Exercise instructions
Please repeat the lines below, exactly and only, from the one that holds "view := g_bud;" through the one that holds "(g_apr s) x".
(Beginning of Supplied data)
(* ===== verification/Policy.v ===== *)
(** * The policy engine

    Models src/governance/policy.py and src/authority_mode.py.  [gov] is the
    state of one governance SQL store: every component's tables, with a lens
    for each.  The authority directory lives in a database of its own and is
    only read here (the gateway holds its guard), so it is an argument.  The
    process environment the code reads is [env]. *)

From stdpp Require Import base list gmap strings.
From Stdlib Require Import ZArith Lia.
From S2P Require Import Prelude PyFloat Budget AuditLog Approvals Identity PolicyRules Authority OperationLedger Quotas.

Record gov := mkGov {
  g_ids : gmap string identity_row;
  g_bud : Manager.manager;
  g_apr : Approvals.Sql.table;
  g_aud : AuditLog.Sql.audit_db;
  g_led : ledger;
  g_quo : quota_db;
}.

#[global] Program Instance lens_ids : Lens gov (gmap string identity_row) := {
  view := g_ids;
  update x s := mkGov x (g_bud s) (g_apr s) (g_aud s) (g_led s) (g_quo s) }.
Solve All Obligations with by intros; try destruct s.
#[global] Program Instance lens_bud : Lens gov Manager.manager := {
  view := g_bud;
  update x s := mkGov (g_ids s) x (g_apr s) (g_aud s) (g_led s) (g_quo s) }.
Solve All Obligations with by intros; try destruct s.
#[global] Program Instance lens_apr : Lens gov Approvals.Sql.table := {
  view := g_apr;
  update x s := mkGov (g_ids s) (g_bud s) x (g_aud s) (g_led s) (g_quo s) }.
Solve All Obligations with by intros; try destruct s.
#[global] Program Instance lens_aud : Lens gov AuditLog.Sql.audit_db := {
  view := g_aud;
  update x s := mkGov (g_ids s) (g_bud s) (g_apr s) x (g_led s) (g_quo s) }.
Solve All Obligations with by intros; try destruct s.
#[global] Program Instance lens_led : Lens gov ledger := {
  view := g_led;
  update x s := mkGov (g_ids s) (g_bud s) (g_apr s) (g_aud s) x (g_quo s) }.
Solve All Obligations with by intros; try destruct s.
#[global] Program Instance lens_quo : Lens gov quota_db := {
  view := g_quo;
  update x s := mkGov (g_ids s) (g_bud s) (g_apr s) (g_aud s) (g_led s) x }.
Solve All Obligations with by intros; try destruct s.

(** ** Environment *)

(** [AGENTBRIDGE_ENV] is production; the parsed capability allowlist ([None]
    when the text is not a JSON object, an entry [None] when it is not a list of
    strings); [AGENTBRIDGE_AUTHORITY_MODE]. *)
Record env := mkEnv {
  prod : bool;
  allowlist : option (gmap string (option (list string)));
  mode_text : string;
}.

Definition authority_mode (e : env) : outcome string :=
  if bool_decide (mode_text e ∈ ["legacy_single_tenant"; "multi_tenant"]) then Ok (mode_text e)
  else Raise (ConfigError "unknown authority mode; explicit supported mode required").

Definition require_legacy_authority (e : env) : outcome unit :=
  mode ← authority_mode e;
  guard_or (bool_decide (mode = "legacy_single_tenant"))
    (ConfigError "legacy entry point cannot serve multi_tenant authority; use the enrolled tenant facade").

Record Decision := mkDecision {
  allowed : bool;
  reason : string;
  needs_approval : bool;
  approval_required : bool;
}.

Definition deny (why : string) : Decision := mkDecision false why false false.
(End of Supplied data)
Result
  view := g_bud;
  update x s := mkGov (g_ids s) x (g_apr s) (g_aud s) (g_led s) (g_quo s) }.
Solve All Obligations with by intros; try destruct s.
#[global] Program Instance lens_apr : Lens gov Approvals.Sql.table := {
  view := g_apr;
  update x s := mkGov (g_ids s) (g_bud s) x (g_aud s) (g_led s) (g_quo s) }.
Solve All Obligations with by intros; try destruct s.
#[global] Program Instance lens_aud : Lens gov AuditLog.Sql.audit_db := {
  view := g_aud;
  update x s := mkGov (g_ids s) (g_bud s) (g_apr s) x (g_led s) (g_quo s) }.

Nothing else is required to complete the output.